Deck Title – The Victorian Romantic Tarot, 3rd Edition
Creator/Artist – Alex Ukolov and Karen Mahoney
Publisher – Baba Barock Ltd (Independent)
Date purchased - 2018
My 1st Edition of this deck has seen more pub tables than your average pint glass. As such, it had seen better days so I invested in the latest pristine version. Fortunately for the 3rd Edition (and my liver) I no longer frequent the inns and taverns of the UK.
I was planning to do this deck review a little bit further down the line. The Victorian Romantic Tarot is my long-term deck, you see. We’ve been together so many years, there’s so much to say and at the same time it’s so difficult to put into words why we’ve stuck together. Then, just the other day, I read an email from the creators, Baba Studios, advising that they were low on stock and would likely sell out soon. So, I thought I’d put together a short review, just in case you’re wondering if this is the deck for you and you want to snap it up before it disappears for a few years.
Favourite/Stand Out Cards
An impossible task when I am so connected to this deck but here’s my best try:
7 of Pentacles – the traditional RWS image reminds me of a gardener having a tea break so I’ve always had a kind of ‘meh’ response to this card. The reason I love this card in the Victorian Romantic 3rd Edition is because of the beautiful yellow roses. I can imagine this lady having some kind of Victorian melodrama going on in her drawing room. She’s escaped to the bottom of her walled garden to tend to her roses and consider her next move. The image has really elevated the status of this card for me.

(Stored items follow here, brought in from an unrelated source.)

Definition assertWindowMs (windowMs : jsval) : result RateLimitInputError Z :=
  match windowMs with
  | JNum (NumInt w) =>
      if w <? MIN_RATE_LIMIT_WINDOW_MS then
        Err {| field := "windowMs"; rule := "must be at least 1000ms (got " +:+ int_string w +:+ ")" |}
      else if w >? MAX_WINDOW_MS then
        Err {| field := "windowMs"; rule := "must not exceed 86400000ms (got " +:+ int_string w +:+ ")" |}
      else Ok w
  | JNum (NumFrac _) => Err {| field := "windowMs"; rule := "must be an integer" |}
  | _ => Err {| field := "windowMs"; rule := "must be a finite number" |}
  end.

Definition assertOperationInputs (key windowMs : jsval) : result RateLimitInputError (string * Z) :=
  match assertKey key with
  | Err e => Err e
  | Ok key => match assertWindowMs windowMs with Err e => Err e | Ok w => Ok (key, w) end
  end.

(** [{ count, resetAt }] *)
Notation answer := (result store_error (Z * Z)).

(** ** The in-memory store *)

Record SlidingBucket : Type := { timestamps : list Z; windowMs : Z }.
Record InMemoryStore : Type := { buckets : list (string * SlidingBucket); operationsSinceSweep : Z }.
Definition SWEEP_INTERVAL : Z := 256.
Definition empty_store : InMemoryStore := {| buckets := []; operationsSinceSweep := 0 |}.
Definition with_buckets (b : list (string * SlidingBucket)) (s : InMemoryStore) : InMemoryStore :=
  {| buckets := b; operationsSinceSweep := operationsSinceSweep s |}.

Definition prune (bucket : SlidingBucket) (now : Z) : SlidingBucket :=
  let cutoff := now - windowMs bucket in
  {| timestamps := (span (λ t, t <=? cutoff) (timestamps bucket)).2; windowMs := windowMs bucket |}.

(** The loop prunes every bucket and deletes those left empty. *)
Definition sweep (now : Z) (m : list (string * SlidingBucket)) : list (string * SlidingBucket) :=
  filter (λ p, timestamps p.2 ≠ []) (prod_map id (λ b, prune b now) <$> m).

Definition maybeSweep (now : Z) (s : InMemoryStore) : InMemoryStore :=
  let ops := operationsSinceSweep s + 1 in
  if ops <? SWEEP_INTERVAL then {| buckets := buckets s; operationsSinceSweep := ops |}
  else {| buckets := sweep now (buckets s); operationsSinceSweep := 0 |}.

(** The bucket after [bucket.windowMs = w; this.prune(bucket, now)]. *)
Definition refresh (now w : Z) (b : SlidingBucket) : SlidingBucket :=
  prune {| timestamps := timestamps b; windowMs := w |} now.

(** What follows the validation and the sweep in [increment] ... *)
Definition record_at (now : Z) (key : string) (w : Z) (s : InMemoryStore) : answer * InMemoryStore :=
  let old := match jm_get key (buckets s) with Some b => timestamps (refresh now w b) | None => [] end in
  let ts := old ++ [now] in
  (Ok (Z.of_nat (length ts), default now (head ts) + w),
   with_buckets (jm_set key {| timestamps := ts; windowMs := w |} (buckets s)) s).

(** ... and in [getCount]. *)
Definition count_at (now : Z) (key : string) (w : Z) (s : InMemoryStore) : answer * InMemoryStore :=
  match jm_get key (buckets s) with
  | None => (Ok (0, now + w), s)
  | Some b =>
      let b := refresh now w b in
      match timestamps b with
      | [] => (Ok (0, now + w), with_buckets (jm_delete key (buckets s)) s)
      | first :: _ => (Ok (Z.of_nat (length (timestamps b)), first + w), with_buckets (jm_set key b (buckets s)) s)
      end
  end.

Definition increment (now : Z) (key windowMs : jsval) (s : InMemoryStore) : answer * InMemoryStore :=
  match assertOperationInputs key windowMs with
  | Err e => (Err (InputError e), s)
  | Ok (key, w) => record_at now key w (maybeSweep now s)
  end.

Definition getCount (now : Z) (key windowMs : jsval) (s : InMemoryStore) : answer * InMemoryStore :=
  match assertOperationInputs key windowMs with
  | Err e => (Err (InputError e), s)
  | Ok (key, w) => count_at now key w (maybeSweep now s)
  end.

Definition close (s : InMemoryStore) : InMemoryStore := empty_store.

(** A call of a store: [increment] or [getCount]. *)
Record call : Type := { at_ms : Z; is_increment : bool; key_arg : jsval; window_arg : jsval }.

Definition mem_call (c : call) : InMemoryStore → answer * InMemoryStore :=
  (if is_increment c then increment else getCount) (at_ms c) (key_arg c) (window_arg c).

Fixpoint mem_run (h : list call) (s : InMemoryStore) : list answer * InMemoryStore :=
  match h with
  | [] => ([], s)
  | c :: h => let '(a, s) := mem_call c s in let '(l, s) := mem_run h s in (a :: l, s)
  end.

(** ** The Redis store *)

Definition KEY_PREFIX : string := "fluxora:rl:".

Definition safe_char (c : ascii) : bool :=
  let n := nat_of_ascii c in
  ((48 <=? n)%nat && (n <=? 57)%nat) || ((65 <=? n)%nat && (n <=? 90)%nat) || ((97 <=? n)%nat && (n <=? 122)%nat)
  || bool_decide (c = "."%char) || bool_decide (c = "_"%char) || bool_decide (c = "-"%char).

Definition sanitiseIdentifier (id : string) : string :=
  let sanitised := (λ c, if safe_char c then c else "_"%char) <$> chars id in
  match take 256 sanitised with [] => "unknown" | l => unchars l end.

(** The commands of a [RedisPipeline] and [ZCOUNT]; the lower bound of
    [zremrangebyscore] is always ['-inf'], the upper bound of [zcount] ['+inf']. *)
Inductive zcmd : Type :=
| ZAddNx (score : Z) (member : string)
| ZRemRangeByScore (max : Z)
| ZCard
| PExpire (ms : Z)
| ZCount (min : Z).

(** A sorted set with the time its key expires, and what is left of it at [t]. *)
Definition zset : Type := gmap string Z * option Z.
Definition zlive (t : Z) (z : zset) : zset :=
  match z.2 with Some d => if t <? d then z else (∅, None) | None => z end.

(** Redis deletes the key of a sorted set that becomes empty. *)
Definition znormal (m : gmap string Z) (d : option Z) : zset := (m, if decide (m = ∅) then None else d).

(** The documented effect of a command at time [t] on the key it names. *)
Definition zeffect (t : Z) (c : zcmd) (z : zset) : Z * zset :=
  let '(m, d) := zlive t z in
  match c with
  | ZAddNx score member =>
      match m !! member with Some _ => (0, (m, d)) | None => (1, (<[member := score]> m, d)) end
  | ZRemRangeByScore max =>
      let m' := filter (λ p, max < p.2) m in (Z.of_nat (size m) - Z.of_nat (size m'), znormal m' d)
  | ZCard => (Z.of_nat (size m), (m, d))
  | PExpire ms => if decide (m = ∅) then (0, (m, d)) else (1, (m, Some (t + ms)))
  | ZCount min => (Z.of_nat (size (filter (λ p, min <= p.2) m)), (m, d))
  end.

Class SortedSets (R : Type) := {
  zexec : Z → string → zcmd → R → Z * R;
  zkey : R → string → zset;
}.

Class SortedSetLaws (R : Type) `{SortedSets R} := {
  law_zreply t k c r : (zexec t k c r).1 = (zeffect t c (zkey r k)).1;
  law_zkey t k c r j :
    zkey (zexec t k c r).2 j = if decide (j = k) then (zeffect t c (zkey r k)).2 else zkey r j;
}.

(** What can happen to [exec()]: it is answered; it is rejected before or after the
    server ran it; it answers [null]; command [i] fails while the others run. *)
Inductive exec_fault : Type :=
| NoFault | Rejected (e : string) | ReplyLost (e : string) | NullReply | CommandFails (i : nat) (e : string).

Notation exec_reply := (result string (option (list (result string Z)))).

Section sliding_window.
Context {R : Type} `{SortedSets R}.

(** The commands of a transaction in order, without a break. *)
Fixpoint multi (t : Z) (k : string) (cs : list zcmd) (r : R) : list Z * R :=
  match cs with
  | [] => ([], r)
  | c :: cs => let '(x, r) := zexec t k c r in let '(xs, r) := multi t k cs r in (x :: xs, r)
  end.

Definition exec (t : Z) (f : exec_fault) (k : string) (cs : list zcmd) (r : R) : exec_reply * R :=
  match f with
  | NoFault => let '(xs, r) := multi t k cs r in (Ok (Some (Ok <$> xs)), r)
  | Rejected e => (Err e, r)
  | ReplyLost e => (Err e, (multi t k cs r).2)
  | NullReply => (Ok None, r)
  | CommandFails i e =>
      if (i <? length cs)%nat then
        let '(before, r) := multi t k (take i cs) r in
        let '(after, r) := multi t k (drop (S i) cs) r in
        (Ok (Some ((Ok <$> before) ++ Err e :: (Ok <$> after))), r)
      else let '(xs, r) := multi t k cs r in (Ok (Some (Ok <$> xs)), r)
  end.

Definition buildKey (key : string) : string := KEY_PREFIX +:+ sanitiseIdentifier key.
Definition member_of (now : Z) (hex : string) : string := int_string now +:+ "-" +:+ hex.

Definition pipeline (now w : Z) (member : string) : list zcmd :=
  [ZAddNx now member; ZRemRangeByScore (now - w); ZCard; PExpire w].

(** The loop over the results, from index [i]. *)
Fixpoint first_error (i : nat) (results : list (result string Z)) : option string :=
  match results with
  | [] => None
  | Err e :: _ => Some ("Redis pipeline command at index " +:+ int_string (Z.of_nat i) +:+ " failed: " +:+ e)
  | Ok _ :: results => first_error (S i) results
  end.

Definition read_pipeline (reply : exec_reply) : result store_error Z :=
  match reply with
  | Err e => Err (OtherError e)
  | Ok None => Err (OtherError "Redis sliding-window pipeline failed to execute")
  | Ok (Some results) =>
      match first_error 0 results with
      | Some message => Err (OtherError message)
      | None => Ok (match results !! 2%nat with Some (Ok n) => n | _ => 0 end)
      end
  end.

Definition closed_error : store_error := OtherError "SlidingWindowStore is closed".

(** [now] is the process's clock, [t] the time at which the server runs the commands. *)
Definition redis_increment (now t : Z) (hex : string) (f : exec_fault) (closed : bool) (key windowMs : jsval)
    (r : R) : answer * R :=
  match assertOperationInputs key windowMs with
  | Err e => (Err (InputError e), r)
  | Ok (key, w) =>
      if closed then (Err closed_error, r) else
      let '(results, r) := exec t f (buildKey key) (pipeline now w (member_of now hex)) r in
      (match read_pipeline results with Ok count => Ok (count, now + w) | Err e => Err e end, r)
  end.

Definition redis_getCount (now t : Z) (failure : option string) (closed : bool) (key windowMs : jsval) (r : R)
    : answer * R :=
  match assertOperationInputs key windowMs with
  | Err e => (Err (InputError e), r)
  | Ok (key, w) =>
      if closed then (Err closed_error, r) else
      match failure with
      | Some e => (Err (OtherError e), r)
      | None => let '(count, r) := zexec t (buildKey key) (ZCount (now - w)) r in (Ok (count, now + w), r)
      end
  end.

The Four Knights – The court cards are sometimes the ones that take the longest to get to grips with when you're learing to read Tarot. In this deck, the four Knights are so well depicted, I think it really helps the reader understand the cards. There’s the charming Knight of Wands. He’s here now but you know he’s going to jump on that horse, gallop off and disappoint his admirer any moment now. The Knight of Pentacles has both feet on the ground, no horse in sight. He’s reliable and not going anywhere fast. His youthful appearance shows his purity of intent. He’s dedicated to hard work.
The Knight of Swords swoops in and saves the damsel in distress but he’s not looking at her as she's draped across the back of his horse. He’s too busy looking out toward the cause of the problem, his excited expression showing he’s more interested in winning the fight than saving the victim.
The field of dreams is literally reflected in the Knight of Cups. He really is a Knight in shining armour. With his group of devoted fans, he looks like a Victorian version of the latest pop star or famous actor. His expression is as impenetrable as his protective shell however. Do we ever really know what he wants, how he feels and what will make him happy? Does he?
This is the best deck for…anyone who is serious about reading cards. It is a very stylish deck and has been used in an article in the UK Harper’s Bazaar recently alongside some beautiful jewels. If there was a TV advert for this deck, I’d imagine Sir Lawrence Olivier starring in it. It’s a classy deck but worked just as well for me reading in pubs, so don’t feel like you have to speak with a plummy accent and spend your days in a Chelsea townhouse to justify purchasing this deck.